Durante um tempo, Shakyamuni simplesmente deleitou-se com o sabor de ter despertado para a verdade — a lei fundamental da vida e do universo — mas logo começou a se sentir cada vez mais aflito. Estava enfrentando um dilema: deveria pregar essa Lei aos outros ou permanecer em silêncio? Sentado à sombra da árvore bodhi, torturou-se por vários dias com tal dúvida.

Ninguém jamais ouvira falar, muito menos explanado, essa Lei magnificente e inigualável. Havia uma lacuna imensa entre o reino resplandecente do interior de seu ser e o mundo real externo.

As pessoas viviam atormentadas, temendo a doença, a velhice e a morte. Consumidas pelo desejo, brigavam constantemente umas com as outras. Tudo se devia à ignorância delas acerca da lei da vida.
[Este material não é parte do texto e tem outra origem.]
(* ===== verification/EpochTheorems.v ===== *)
(** * What the epoch handoff guarantees

    The theorems on [Epoch/EpochManager.cpp]: what an activated epoch rests on,
    that a handoff whose prerequisites arrive completes in whatever order they
    arrive, and that a previewed selection is the one a replica opens. *)

From S2P Require Import Prelude SecurityPolicy CanonicalEncoding Selection PlatformClaims.
From S2P Require Import EpochManager EpochInvariants.

Section collecting.
Context `{Sodium}.
Implicit Types (m : EpochManager) (t : EpochTransition).

(** ** Collecting in any order *)

(** The prerequisites of a planned handoff: a passed final verdict for a
    planned member, or the vote key that member was given. *)
Definition collects (planned : list NodeId) (keys : gmap Z Ed25519PublicKey) (to : EpochId)
    (c : EpochCall) : Prop :=
  match c with
  | RecordAttestation v => av_node_id v ∈ planned ∧ av_passed v = true ∧ av_epoch v = to ∧
      av_purpose v = FinalEpochReadiness
  | RecordVoteKey n k => keys !! n = Some k
  | _ => False
  end.

(** One key for each planned member: distinct, not zero, not of the epoch in
    force. *)
Record keys_usable (planned : list NodeId) (old keys : gmap Z Ed25519PublicKey) : Prop :=
  mkKeysUsable {
  ku_dom : ∀ n, is_Some (keys !! n) ↔ n ∈ planned;
  ku_nonzero : ∀ n k, keys !! n = Some k → k ≠ 0;
  ku_inj : ∀ n n' k, keys !! n = Some k → keys !! n' = Some k → n = n';
  ku_fresh : ∀ n n' k, keys !! n = Some k → old !! n' ≠ Some k;
}.

(** The manager after [calls] were collected. *)
Record collecting (e : EpochState) (old : gmap Z Ed25519PublicKey) (planned : list NodeId)
    (keys : gmap Z Ed25519PublicKey) (calls : list EpochCall) m : Prop := mkCollecting {
  cg_ok : manager_ok m;
  cg_current : current_ m = e ∧ current_vote_keys_ m = old;
  cg_transition : ∃ t, transition_active m = Some t ∧ tr_selected_members t = planned ∧
    tr_next_authority_key t = 0;
  cg_verdicts : ∀ v, RecordAttestation v ∈ calls → is_Some (final_verdicts_ m !! av_node_id v);
  cg_keys : ∀ n k, RecordVoteKey n k ∈ calls → next_vote_keys_ m !! n = Some k;
  cg_only : next_vote_keys_ m ⊆ keys;
}.

Lemma computed_phase_waiting m t :
  tr_next_authority_key t = 0 →
  accepts_verdicts (computed_phase m t) = true ∧ computed_phase m t ≠ PhaseReady ∧
  computed_phase m t ≠ Aborted.
Proof.
  intros E. unfold computed_phase. rewrite E. cbn.
  destruct (all_attested _ _); [destruct (all_keys _ _)|]; done.
Qed.

(** Recomputing keeps a collecting transition collecting. *)
Lemma recompute_active m t :
  transition_ m = Some t → tr_failure t = TfNone → tr_next_authority_key t = 0 →
  ∃ t', transition_active (recompute_phase m) = Some t' ∧
    tr_selected_members t' = tr_selected_members t ∧ tr_next_authority_key t' = 0 ∧
    final_verdicts_ (recompute_phase m) = final_verdicts_ m ∧
    next_vote_keys_ (recompute_phase m) = next_vote_keys_ m ∧
    current_ (recompute_phase m) = current_ m ∧
    current_vote_keys_ (recompute_phase m) = current_vote_keys_ m.
Proof.
  intros Et Hf Hk.
  destruct (recompute_transition m t Et Hf) as (t' & Et' & E & _ & _ & Es & Ek & _ & _ & Eph & _).
  exists t'. rewrite Es, Ek, E. split; [|done].
  apply transition_active_some. split; [done|]. rewrite Eph.
  by destruct (computed_phase_waiting m t Hk) as (_ & _ & ?).
Qed.

(** What the collecting transition lets through. *)
Lemma collecting_transition e old planned keys calls m :
  collecting e old planned keys calls m → ∃ t, transition_active m = Some t ∧
    transition_ m = Some t ∧ transition_ok m t ∧ tr_selected_members t = planned ∧
    tr_next_authority_key t = 0 ∧ tr_to_epoch t = es_id e +64 1 ∧
    accepts_verdicts (tr_phase t) = true ∧ tr_phase t ≠ PhaseReady.
Proof.
  intros [Hm [Ee Eo] (t & Hact & Es & Ek) _ _ _]. exists t.
  pose proof (mk_transition _ Hm t Hact) as Ht. pose proof Hact as [Et _]%transition_active_some.
  destruct (computed_phase_waiting m t Ek) as (Hacc & Hnr & _).
  rewrite <-(tk_phase _ _ Ht) in Hacc, Hnr. destruct (tk_epochs _ _ Ht) as [_ Eto].
  rewrite Ee in Eto. done.
Qed.

(** Collecting state that only grew, recomputed. *)
Lemma collecting_grows e old planned keys calls c m m1 t :
  manager_ok (recompute_phase m1) → transition_ m1 = Some t → tr_failure t = TfNone →
  tr_selected_members t = planned → tr_next_authority_key t = 0 →
  current_ m1 = e → current_vote_keys_ m1 = old →
  (∀ v, RecordAttestation v ∈ calls ++ [c] → is_Some (final_verdicts_ m1 !! av_node_id v)) →
  (∀ n k, RecordVoteKey n k ∈ calls ++ [c] → next_vote_keys_ m1 !! n = Some k) →
  next_vote_keys_ m1 ⊆ keys → call_epoch c m = recompute_phase m1 →
  collecting e old planned keys (calls ++ [c]) (call_epoch c m).
Proof.
  intros Hm Et Hf Es Ek Ee Eo Hv Hk Hsub ->.
  destruct (recompute_active m1 t Et Hf Ek) as (t' & Hact' & Es' & Ek' & Ev' & Env' & Ec' & Ecv').
  constructor; rewrite ?Ec', ?Ecv', ?Ev', ?Env'; try done. exists t'. by rewrite Es'.
Qed.

Lemma elem_of_snoc {A} (x y : A) l : x ∈ l ++ [y] ↔ x ∈ l ∨ x = y.
Proof. by rewrite elem_of_app, list_elem_of_singleton. Qed.

Lemma collect_verdict e old planned keys calls v m :
  collecting e old planned keys calls m → collects planned keys (es_id e +64 1) (RecordAttestation v) →
  collecting e old planned keys (calls ++ [RecordAttestation v]) (call_epoch (RecordAttestation v) m).
Proof.
  intros Hcg (Hin & Hp & He & Hpu).
  destruct (collecting_transition _ _ _ _ _ _ Hcg) as (t & Hact & Et & Ht & Es & Ek & Eto & Hacc & _).
  destruct Hcg as [Hm [Ee Eo] _ Hv Hk Hsub].
  assert (E : call_epoch (RecordAttestation v) m = recompute_phase
    (m <| final_verdicts_ := <[ av_node_id v := v ]> (final_verdicts_ m) |>)).
  { cbn [call_epoch]. unfold record_final_attestation, is_selected.
    rewrite Hact, Hacc, He, Eto, Hpu, Es, Hp, Z.eqb_refl, !bool_decide_eq_true_2 by done. done. }
  eapply (collecting_grows _ _ _ _ _ _ m _ t); [rewrite <-E|exact Et|apply Ht|done..| | |exact Hsub|exact E].
  - by apply call_epoch_ok.
  - cbn. intros w [Hw| [= ->]]%elem_of_snoc; apply lookup_insert_is_Some'; [right; by apply Hv|by left].
  - cbn. intros n k [Hw| [=]]%elem_of_snoc. by apply Hk.
Qed.

Lemma collect_key e old planned keys calls n k m :
  keys_usable planned old keys → collecting e old planned keys calls m → keys !! n = Some k →
  collecting e old planned keys (calls ++ [RecordVoteKey n k]) (call_epoch (RecordVoteKey n k) m).
Proof.
  intros Hku Hcg Hn. assert (Hin : n ∈ planned) by by apply (ku_dom _ _ _ Hku).
  destruct (collecting_transition _ _ _ _ _ _ Hcg) as (t & Hact & Et & Ht & Es & Ek & Eto & _ & Hnr).
  pose proof (ku_nonzero _ _ _ Hku n k Hn) as Hk0.
  assert (E : call_epoch (RecordVoteKey n k) m = m ∧ next_vote_keys_ m !! n = Some k ∨
    call_epoch (RecordVoteKey n k) m =
      recompute_phase (m <| next_vote_keys_ := <[ n := k ]> (next_vote_keys_ m) |>)).
  { destruct Hcg as [Hm [Ee Eo] _ Hv Hk Hsub]. cbn [call_epoch]. unfold record_vote_key, is_selected.
    rewrite Hact, Es, bool_decide_eq_false_2, (proj2 (Z.eqb_neq k 0) Hk0), bool_decide_eq_true_2 by done.
    cbn [negb]. destruct (next_vote_keys_ m !! n) as [k'|] eqn:Hex.
    { left. split; [done|]. exact (eq_trans (eq_sym (lookup_weaken _ keys _ _ Hex Hsub)) Hn). }
    right. rewrite (proj2 (key_in_use_false k _)), (proj2 (key_in_use_false k _)); [done| |].
    - intros n'. rewrite Eo. by apply (ku_fresh _ _ _ Hku n).
    - intros n' Hn'. pose proof (lookup_weaken _ keys _ _ Hn' Hsub) as Hn''.
      rewrite (ku_inj _ _ _ Hku n' n k Hn'' Hn) in Hn'. by pose proof (eq_trans (eq_sym Hex) Hn'). }
  pose proof (call_epoch_ok m (RecordVoteKey n k) (cg_ok _ _ _ _ _ _ Hcg) I) as Hm'.
  destruct Hcg as [Hm [Ee Eo] Htr Hv Hk Hsub]. destruct E as [[E Hex]|E].
  - rewrite E. constructor; try done.
    + intros v [Hw| [=]]%elem_of_snoc. by apply Hv.
    + intros n' k' [Hw| [= -> ->]]%elem_of_snoc; [by apply Hk|done].
  - eapply (collecting_grows _ _ _ _ _ _ m _ t); [by rewrite <-E|exact Et|apply Ht|done..| | | |exact E].
    + cbn. intros w [Hw| [=]]%elem_of_snoc. by apply Hv.
    + cbn. intros n' k' [Hw| [= -> ->]]%elem_of_snoc; [|by rewrite lookup_insert_eq].
      apply Hk in Hw. destruct (decide (n' = n)) as [->|]; [|by rewrite lookup_insert_ne].
      rewrite lookup_insert_eq. exact (eq_trans (eq_sym Hn) (lookup_weaken _ keys _ _ Hw Hsub)).
    + cbn. by apply insert_subseteq_l.
Qed.

Lemma collect_all e old planned keys m calls :
  keys_usable planned old keys → collecting e old planned keys [] m →
  Forall (collects planned keys (es_id e +64 1)) calls →
  collecting e old planned keys calls (call_epochs calls m).
Proof.
  intros Hku Hm. induction calls as [|c calls IH] using rev_ind; [done|].
  rewrite Forall_app, Forall_singleton. intros [Hcs Hc]. unfold call_epochs.
  rewrite foldl_app. cbn [foldl]. specialize (IH Hcs). destruct c; try done.
  - by apply collect_verdict.
  - by apply collect_key.
Qed.
(** Once all is collected the transition waits for the group key. *)
Lemma collected_phase e old planned keys calls m :
  keys_usable planned old keys → collecting e old planned keys calls m →
  (∀ n, n ∈ planned → ∃ v, RecordAttestation v ∈ calls ∧ av_node_id v = n) →
  (∀ n, n ∈ planned → ∃ k, RecordVoteKey n k ∈ calls) →
  ∃ t, transition_active m = Some t ∧ transition_ok m t ∧ tr_selected_members t = planned ∧
    tr_phase t = GeneratingAuthorityKey ∧
    all_attested m planned = true ∧ all_keys m planned = true.
Proof.
  intros Hku Hcg Hvs Hks.
  destruct (collecting_transition _ _ _ _ _ _ Hcg) as (t & Hact & Et & Ht & Es & Ek & _ & _ & _).
  assert (Ha : all_attested m planned = true).
  { apply all_attested_spec. intros n (v & Hv & <-)%Hvs. apply (cg_verdicts _ _ _ _ _ _ Hcg) in Hv as [w Hw].
    exists w. split; [done|]. by apply (ct_verdicts _ _ (tk_collected _ _ Ht)) in Hw as (_ & _ & ? & _). }
  assert (Hb : all_keys m planned = true).
  { apply all_keys_spec. intros n (k & Hk)%Hks. apply (cg_keys _ _ _ _ _ _ Hcg) in Hk. by exists k. }
  exists t. rewrite (tk_phase _ _ Ht). unfold computed_phase. by rewrite Es, Ha, Hb, Ek.
Qed.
Mesmo, porém, que lhes ensinasse a Lei em benefício delas próprias, talvez ninguém a compreendesse.

Shakyamuni sentiu-se completamente só. Era a solidão dos seres genuinamente iluminados, algo que somente aqueles que obtiveram a compreensão sobre um princípio profundo, do qual ninguém mais tem consciência, conhecem.

Um relato descreve a reaparição de demônios nesse momento para atormentar Shakyamuni. O episódio pode, novamente, ser interpretado como uma luta contra as funções demoníacas de sua própria vida, que agora tentavam dissuadi-lo de ensinar a Lei às outras pessoas.

Shakyamuni não conseguia conter esse surto de dúvida e hesitação diante da ideia de seguir em frente e disseminar a Lei. A decisão sobre o que fazer o mortificava.

As funções demoníacas continuaram, portanto, a afligir Shakyamuni, mesmo após ele ter se tornado buda. Elas competiam entre si para atacá-lo através da mínima brecha que encontrassem em seu coração.

Um buda não é um ser sobre-humano. Aquele que alcança esse estado continua a vivenciar problemas, sofrimentos e dor, e ainda está sujeito a doenças e a ser tentado pelas forças demoníacas. Por essa razão, buda é uma pessoa dotada de coragem, tenacidade e ação constante, que luta incessantemente contra as funções demoníacas.

Por mais elevado que seja o estado alcançado por nós, sem esforços persistentes para avançar e nos aprimorar, nossa fé pode ser destruída num instante.

Segundo um texto budista, o deus Brahma surgiu diante do ainda indeciso Shakyamuni e rogou-lhe que pregasse a Lei a todas as pessoas. Esse episódio simboliza a poderosa determinação que brotou da vida de Shakyamuni de prosseguir e cumprir sua missão.

“Seguirei adiante!”, decidira peremptoriamente. “Aqueles que buscam aprender, com certeza ouvirão. Aqueles com poucas impurezas compreenderão. Sairei em meio às pessoas, tão envoltas pela desilusão e ignorância!”

Uma vez tomada a decisão, sentiu uma nova onda de energia fluir dentro dele. Nesse momento, o grande leão levantou-se pela felicidade da humanidade.